Alles ging te goed. We hadden met alles chance. Het perfecte huis gekocht voor de neus van drie andere koppels die het huis ook perfect vonden. Net op tijd een andere job gevonden. Een lachbaby gekregen in plaats van een huilbaby. Ook de kleine dingen vielen te vlotjes in hun plooi. Twee dagen op voorhand reserveren in het restaurant dat al acht weken volgeboekt is en toch een plaatsje krijgen, zo’n dingen.
Het was dat laatste banale feit dat me opzadelde met een angstig gevoel in de maag: ik heb niet zoveel chance in het leven, het gaat mij niet zo voor de wind. Als dit allemaal goed gaat, dan moet het straks wel grondig fout gaan, het kan niet anders. Ik heb het zelfs een paar keer tegen Mehdi gezegd. Dat ik stiekem een beetje geloof in karma en dat ik ook geloof dat geluk en pech min of meer eerlijk verdeeld moeten worden over een mensenleven. Dus dat we met zoveel geluk het risico liepen op heel veel pech.
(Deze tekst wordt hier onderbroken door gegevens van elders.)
Lemma read_position_in_bounds_witness :
  1024 + MaxVarintLen64 < 2 ^ 64 /\
  0 <= pos (snd (fst (readLoop 1024 record_body [ReadData [Byte.x05; Byte.x68]] [])))
    <= slen (buf (snd (fst (readLoop 1024 record_body
                              [ReadData [Byte.x05; Byte.x68]] [])))).
Proof.
  assert (Hfits : 1024 + MaxVarintLen64 < 2 ^ 64) by (vm_compute; reflexivity).
  split; [exact Hfits|].
  apply (read_position_in_bounds record_body 1024 Hfits [ReadData [Byte.x05; Byte.x68]] []
           (fst (fst (readLoop 1024 record_body [ReadData [Byte.x05; Byte.x68]] [])))
           _ (snd (readLoop 1024 record_body [ReadData [Byte.x05; Byte.x68]] []))).
  now destruct (readLoop _ _ _ _) as [[? ?] ?].
Defined.

Lemma stream_end_stops_witness :
  readRun 1024 record_body [ReadData [Byte.x05; Byte.x68]] initReader [] =
    (Running,
     mkReader (store_at (make initBufSize) 0 [Byte.x05; Byte.x68]) 2 1 6, []) /\
  readRun 1024 record_body ([ReadData [Byte.x05; Byte.x68]] ++ ReadEOF :: [ReadData hello])
    initReader [] =
    (Returned,
     mkReader (store_at (make initBufSize) 0 [Byte.x05; Byte.x68]) 2 1 6, []).
Proof.
  assert (Hrun : readRun 1024 record_body [ReadData [Byte.x05; Byte.x68]] initReader [] =
                 (Running,
                  mkReader (store_at (make initBufSize) 0 [Byte.x05; Byte.x68]) 2 1 6, []))
    by (vm_compute; reflexivity).
  split; [exact Hrun|].
  apply (stream_end_stops record_body 1024 _ [ReadData hello] _ _ _ _ Hrun).
Defined.




Lemma store_Get_agrees_with_Has_witness :
  fst (store_Has sampleStore "A") = true /\
  db sampleStore !! "A"%string = Some (fst (store_Get sampleStore "A")).
Proof.
  split; [reflexivity|].
  apply (store_Get_agrees_with_Has sampleStore "A"). reflexivity.
Defined.
Lemma request_inv (net : Downloader.Network) (destination : string) :
  forall (budget : nat) (u : string) (n : nat) (w : World) r w',
    (Downloader.MAX_REDIRECTS - n <= budget)%nat ->
    Downloader.request net destination u n w = (r, w') ->
    log w' = log w
    /\ (fs w' = fs w
        \/ exists data, FS.writeFile (fs w) destination data = Ok (fs w')).
Proof.
  induction budget as [|budget IH]; intros u n w r w' Hb; rewrite request_body;
    destruct (Downloader.serve net n u) as [res | e]; try (intros [= <- <-]; by auto);
    (destruct (Downloader.redirect_target res) as [loc |];
     [| unfold settle; destruct (Downloader.bad_status res);
        [intros [= <- <-]; by auto | apply receive_inv]]);
    (destruct (le_lt_dec Downloader.MAX_REDIRECTS n); [intros [= <- <-]; by auto |]).
  - lia.
  - destruct (Downloader.URL_new net loc (Some u)) as [next | |];
      try (intros [= <- <-]; by auto).
    destruct (Downloader.https_refusal next); [intros [= <- <-]; by auto |].
    apply IH. lia.
Qed.

(** ** What a program adds to the log *)

Section Appends.
Context (P : effect -> Prop).

Lemma appends_silent {A} (m : prog A) :
  (forall w r w', m w = (r, w') -> log w' = log w) -> appends P m.
Proof. intros H w r w' Hrun. exists []. rewrite app_nil_r. split; [by eapply H | done]. Qed.

Lemma appends_bind {A B} (m : prog A) (k : A -> prog B) :
  appends P m -> (forall a, appends P (k a)) -> appends P (m ≫= k).
Proof.
  intros Hm Hk w r w' Hrun.
  apply bind_inv in Hrun as [(a & w1 & H1 & H2) | [(e & H1 & _) | (H1 & _)]].
  - destruct (Hm _ _ _ H1) as (evs1 & E1 & HP1).
    destruct (Hk a _ _ _ H2) as (evs2 & E2 & HP2).
    exists (evs1 ++ evs2). rewrite E2, E1, app_assoc. split; [done |]. by apply Forall_app.
  - by eapply Hm.
  - by eapply Hm.
Qed.

Lemma appends_mret {A} (a : A) : appends P (mret a : prog A).
Proof. apply appends_silent. by intros w r w' [= <- <-]. Qed.

Lemma appends_throw {A} (e : Error) : appends P (throw e : prog A).
Proof. apply appends_silent. by intros w r w' [= <- <-]. Qed.

Lemma appends_fs_do (f : FS.t -> result FS.t) : appends P (fs_do f).
Proof.
  apply appends_silent. intros w r w' H.
  apply fs_do_inv in H as [(f' & _ & _ & ->) | [-> _]]; reflexivity.
Qed.

Lemma appends_fs_get {A} (f : FS.t -> A) : appends P (fs_get f).
Proof. apply appends_silent. by intros w r w' [= <- <-]. Qed.

Lemma appends_fs_try {A} (f : FS.t -> result A) : appends P (fs_try f).
Proof. apply appends_silent. by intros w r w' [= <- <-]. Qed.

Lemma appends_tell (e : effect) : P e -> appends P (tell e).
Proof.
  intros He w r w' [= <- <-]. exists [e]. split; [reflexivity | by constructor].
Qed.

Lemma appends_write_entries dir entries : appends P (BinaryManager.write_entries dir entries).
Proof. apply appends_silent. by intros w r w' [= <- <-]. Qed.
End Appends.

Lemma extract_appends out kind archivePath extractDir :
  appends is_extract (BinaryManager.extract out kind archivePath extractDir).
Proof.
  unfold BinaryManager.extract.
  apply appends_bind; [by apply appends_tell | intros _].
  apply appends_bind; [apply appends_fs_get | intros data].
  destruct kind.
  - destruct data as [d |]; [| apply appends_throw].
    destruct (BinaryManager.extractZip out d) as [entries failure].
    apply appends_bind; [apply appends_write_entries | intros _].
    destruct failure; [apply appends_throw | apply appends_mret].
  - destruct (match data with Some d => _ | None => _ end) as [entries ending].
    apply appends_bind; [apply appends_write_entries | intros _].
    destruct ending; [| apply appends_throw].
    destruct (bool_decide _); [apply appends_mret | apply appends_throw].
  - destruct (match data with Some d => _ | None => _ end) as [entries ending].
    apply appends_bind; [apply appends_write_entries | intros _].
    destruct ending; [| apply appends_throw].
    destruct (bool_decide _); [apply appends_mret | apply appends_throw].
Qed.

Lemma extract_and_install_appends pr out d tmpDir archivePath targetPath :
  appends is_extract (BinaryManager.extract_and_install pr out d tmpDir archivePath targetPath).
Proof.
  unfold BinaryManager.extract_and_install.
  apply appends_bind; [apply appends_fs_do | intros _].
  apply appends_bind; [apply extract_appends | intros _].
  apply appends_bind; [apply appends_fs_try | intros found].
  destruct found as [found |]; [| apply appends_throw].
  apply appends_bind; [apply appends_fs_do | intros _].
  apply appends_bind; [destruct (negb _); [apply appends_fs_do | apply appends_mret] | intros _].
  apply appends_bind; [apply appends_fs_do | intros _].
  apply appends_mret.
Qed.

(** ** The catalog *)

Lemma descriptor_ok_inv (d : BinaryDescriptor) :
  descriptor_ok d = true ->
  plain (bd_platform d +:+ "-" +:+ bd_arch d) = true
  /\ plain (archive_name d) = true
  /\ archive_name d <> "mysqldump"
  /\ archive_name d <> "mysqldump.exe".
Proof.
  unfold descriptor_ok, str_eqb. rewrite !andb_true_iff, !negb_true_iff.
  intros (((((? & ?) & _) & _) & E1) & E2).
  apply bool_decide_eq_false in E1, E2. done.
Qed.
(** [importFromDevice(deviceId)]: [confirm] is how the confirmation dialog
    settles (a dismissed dialog rejects with a string, not an [Error]). *)
Definition importFromDevice (deviceId : jsstring)
    (confirm : Awaited Management.Action) (save : Awaited (Result unit))
    (s : Page) : Page :=
  match confirm with
  | Rejects =>
      {| games := games s; currentDevice := currentDevice s;
         log := log s ++ [Confirm; ShowInfo (T "settings.operation_canceled")] |}
  | Resolves _ =>
      let currentDeviceId := id (currentDevice s) in
      let thrown :=
        {| games := games s; currentDevice := currentDevice s;
           log := log s ++ [Confirm; LogError;
                            ShowError (T "error.import_paths_failed")] |} in
      match games s with
      | Some gs =>
          if negb (truthy currentDeviceId) then thrown
          else if bool_decide (currentDeviceId = deviceId) then thrown
          else
            {| games := Some (map (importGame deviceId currentDeviceId) gs);
               currentDevice := currentDevice s;
               log := log s ++ [Confirm] ++ saveConfig_effects save
                       ++ [ShowSuccess (T "settings.import_paths_success")] |}
      | None => thrown
      end
  end.

End Settings.

(* ===================================================================== *)
(** ** The vocabulary of the specification *)
(* ===================================================================== *)

Module Spec.

Import Management.

(** Device [id] has a non-empty path in the mapping (non-empty after
    trimming). *)
Definition hasPath (m : option (gmap jsstring jsstring)) (id : jsstring) : Prop :=
  ∃ p, entry m id = Some p ∧ blank p = false.

(** The entry of device [id] is absent or empty (nothing but white space). *)
Definition noPath (m : option (gmap jsstring jsstring)) (id : jsstring) : Prop :=
  entry m id = None ∨ ∃ q, entry m id = Some q ∧ blank q = true.









(** [quick_action?.sounds?.success] and [.failure] *)
Definition successSlot (qa : option Settings.QuickActionsSettings)
  : option Settings.QuickActionSoundSource :=
  match qa with
  | Some settings =>
      match Settings.sounds settings with
      | Some slots => Settings.success slots
      | None => None
      end
  | None => None
  end.

Definition failureSlot (qa : option Settings.QuickActionsSettings)
  : option Settings.QuickActionSoundSource :=
  match qa with
  | Some settings =>
      match Settings.sounds settings with
      | Some slots => Settings.failure slots
      | None => None
      end
  | None => None
  end.

End Spec.

(* ===================================================================== *)
(** ** Sample data *)
(* ===================================================================== *)

Module Samples.

Import Management.

Definition devA : jsstring := str "device-a".
Definition devB : jsstring := str "device-b".

Definition laptop : Device := {| id := devB; device_name := str "laptop" |}.

Definition folderUnit (m : gmap jsstring jsstring) : SaveUnit :=
  {| unit_type := Folder; paths := Some m; delete_before_apply := false |}.

(** Device A has ["/a/save"], device B an empty path for the same unit. *)
Definition gapGame : Game :=
  {| name := str "Celeste";
     save_paths := Some [folderUnit (<[devA := str "/a/save"]> (<[devB := str ""]> ∅))];
     game_paths := Some (<[devA := str "/a/celeste.exe"]> ∅) |}.



(** Device B already has ["/b/save"]. *)
Definition filledGame : Game :=
  {| name := str "Celeste";
     save_paths := Some [folderUnit (<[devA := str "/a/save"]> (<[devB := str "/b/save"]> ∅))];
     game_paths := Some (<[devA := str "/a/celeste.exe"]> ∅) |}.

(** Only the launch-path mapping knows device A. *)
Definition launchOnlyGame : Game :=
  {| name := str "Celeste";
     save_paths := Some [folderUnit (<[devB := str ""]> ∅)];
     game_paths := Some (<[devA := str "/a/celeste.exe"]> ∅) |}.

(** The management page of game [g] on device B, the game being the one
    object of [config.value.games]. *)
Definition pageOf (g : Game) : Page :=
  {| heap := <[0%nat := g]> ∅; games := [0%nat]; game := Some 0%nat;
     currentDevice := Some laptop; drawer := false; log := [] |}.
(** * High-speed file download to SPIFFS on ESP32: the download core

    A shallow embedding of [https_client.c]: the RAM write buffer
    ([flush_write_buffer]), the HTTP event callback ([_http_event_handler])
    and the retry loop ([https_download_file]), with the properties of the
    design document that concern them.

    Conventions.
    - The module-level statics of [https_client.c] are the fields of
      [machine]; functions that touch them are computations in the monad [M]
      (state passing, [None] when a loop of the model runs out of fuel).
    - Everything outside the file (ESP-IDF, FreeRTOS, libc, the network, the
      flash file system) is the environment [Env]: each call returns what
      the environment answers, as a function of the history of calls so far,
      and is appended to [trace].  The newest call is the head of [trace].
    - [size_t] is 32 bits wide on the ESP32, [int] is a 32-bit two's
      complement integer, [int64_t] is not narrowed.
    - [ESP_LOGx] lines and the throughput figure computed for them (in
      [double]) do not influence control flow and are left out. *)

From Stdlib Require Import ZArith List Bool Lia.
From Stdlib.Strings Require Import Byte.
Import ListNotations.
Local Open Scope Z_scope.

(** ** Constants of [https_client.c] *)

Definition MAX_RETRIES : Z := 3.
Definition MIN_SPEED_BPS : Z := 400 * 1024.
Definition HTTP_TIMEOUT_MS : Z := 5000.
Definition BACKOFF_BASE_MS : Z := 1000.
Definition WRITE_BUFFER_SIZE : Z := 32768.

(** [esp_err_t] and its two codes used here, as [esp_err.h] defines them. *)
Definition esp_err_t : Type := Z.
Definition ESP_OK : esp_err_t := 0.
Definition ESP_FAIL : esp_err_t := -1.

(** ** Machine integers *)

Definition SIZE_MODULUS : Z := 2 ^ 32.

(** Conversion to [size_t] (also the implicit one of [int] operands). *)
Definition to_size_t (z : Z) : Z := z mod SIZE_MODULUS.
Definition size_add (a b : Z) : Z := to_size_t (a + b).
Definition size_sub (a b : Z) : Z := to_size_t (a - b).

(** Wrap-around of a 32-bit [int]. *)
Definition to_int (z : Z) : Z := (z + 2 ^ 31) mod 2 ^ 32 - 2 ^ 31.

(** ** Transport events *)

Inductive esp_http_client_event_id_t : Type :=
| HTTP_EVENT_ERROR
| HTTP_EVENT_ON_CONNECTED
| HTTP_EVENT_HEADER_SENT
| HTTP_EVENT_ON_HEADER
| HTTP_EVENT_ON_DATA
| HTTP_EVENT_ON_FINISH
| HTTP_EVENT_DISCONNECTED
| HTTP_EVENT_REDIRECT.

(** The fields of [esp_http_client_event_t] the callback reads: [data] is
    [None] for a NULL pointer, otherwise the bytes it points to. *)
Record esp_http_client_event_t : Type := mk_event {
  event_id : esp_http_client_event_id_t;
  data : option (list byte);
  data_len : Z
}.

(** ** Calls into the environment *)

Inductive effect : Type :=
| E_http_client_init (handle : bool)
| E_unlink
| E_fopen (handle : bool)
| E_timer_get_time (now : Z)
| E_http_client_perform (events : list esp_http_client_event_t) (status : esp_err_t)
| E_spiffs_info (status : esp_err_t) (total used : Z)
| E_fwrite (ptr : list byte) (nmemb : Z) (written : Z)
| E_fclose
| E_http_client_cleanup
| E_vTaskDelay_ms (ms : Z).

(** The answers of the environment.  A handle is [true] when it is not
    NULL.  [env_http_client_perform] gives the events the transport will
    deliver to the callback during one [esp_http_client_perform] and the
    status that call returns. *)
Record Env : Type := mk_env {
  env_http_client_init : list effect -> bool;
  env_fopen : list effect -> bool;
  env_timer_get_time : list effect -> Z;
  env_http_client_perform :
    list effect -> list esp_http_client_event_t * esp_err_t;
  env_spiffs_info : list effect -> esp_err_t * (Z * Z);
  env_fwrite : list effect -> list byte -> Z -> Z
}.

(** ** The statics of [https_client.c] *)

Variant FILE : Type := spiffs_stream.

Record machine : Type := mk_machine {
  file_handle : option FILE;
  total_bytes : Z;
  start_time : Z;
  storage_error : bool;
  write_buffer : list byte;
  buffer_offset : Z;
  trace : list effect
}.

Definition set_file_handle (v : option FILE) (w : machine) : machine :=
  mk_machine v (total_bytes w) (start_time w) (storage_error w)
             (write_buffer w) (buffer_offset w) (trace w).
Definition set_total_bytes (v : Z) (w : machine) : machine :=
  mk_machine (file_handle w) v (start_time w) (storage_error w)
             (write_buffer w) (buffer_offset w) (trace w).
Definition set_start_time (v : Z) (w : machine) : machine :=
  mk_machine (file_handle w) (total_bytes w) v (storage_error w)
             (write_buffer w) (buffer_offset w) (trace w).
Definition set_storage_error (v : bool) (w : machine) : machine :=
  mk_machine (file_handle w) (total_bytes w) (start_time w) v
             (write_buffer w) (buffer_offset w) (trace w).
Definition set_write_buffer (v : list byte) (w : machine) : machine :=
  mk_machine (file_handle w) (total_bytes w) (start_time w) (storage_error w)
             v (buffer_offset w) (trace w).
Definition set_buffer_offset (v : Z) (w : machine) : machine :=
  mk_machine (file_handle w) (total_bytes w) (start_time w) (storage_error w)
             (write_buffer w) v (trace w).
Definition record (e : effect) (w : machine) : machine :=
  mk_machine (file_handle w) (total_bytes w) (start_time w) (storage_error w)
             (write_buffer w) (buffer_offset w) (e :: trace w).

Definition non_null {A : Type} (p : option A) : bool :=
  match p with Some _ => true | None => false end.

(** The statics as the C runtime initialises them. *)
Definition boot : machine :=
  mk_machine None 0 0 false (repeat x00 (Z.to_nat WRITE_BUFFER_SIZE)) 0 [].

(** ** The monad of the model *)

Definition M (A : Type) : Type := machine -> option (A * machine).

Definition ret {A : Type} (a : A) : M A := fun w => Some (a, w).
Definition bind {A B : Type} (m : M A) (k : A -> M B) : M B :=
  fun w => match m w with
           | Some (a, w') => k a w'
           | None => None
           end.
Definition get : M machine := fun w => Some (w, w).
Definition modify (f : machine -> machine) : M unit := fun w => Some (tt, f w).
Definition out_of_fuel {A : Type} : M A := fun _ => None.

Declare Scope m_scope.
Delimit Scope m_scope with M.
Notation "x <- m ;; k" := (bind m (fun x => k))
  (at level 61, m at next level, right associativity) : m_scope.
Notation "m ;; k" := (bind m (fun _ => k))
  (at level 61, right associativity) : m_scope.
Local Open Scope m_scope.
En kijk, ik heb helaas gelijk gekregen. Ik had liever duizend dagen droge stuutjes gegeten dan één keer in De Veranda. Ik had liever nog steeds in de Wolstraat gewoond. Ik had liever eens ’s nachts met Martha moeten rondlopen. Als dit maar niet had hoeven te gebeuren. Als het leven nu niet zo totaal moest instorten.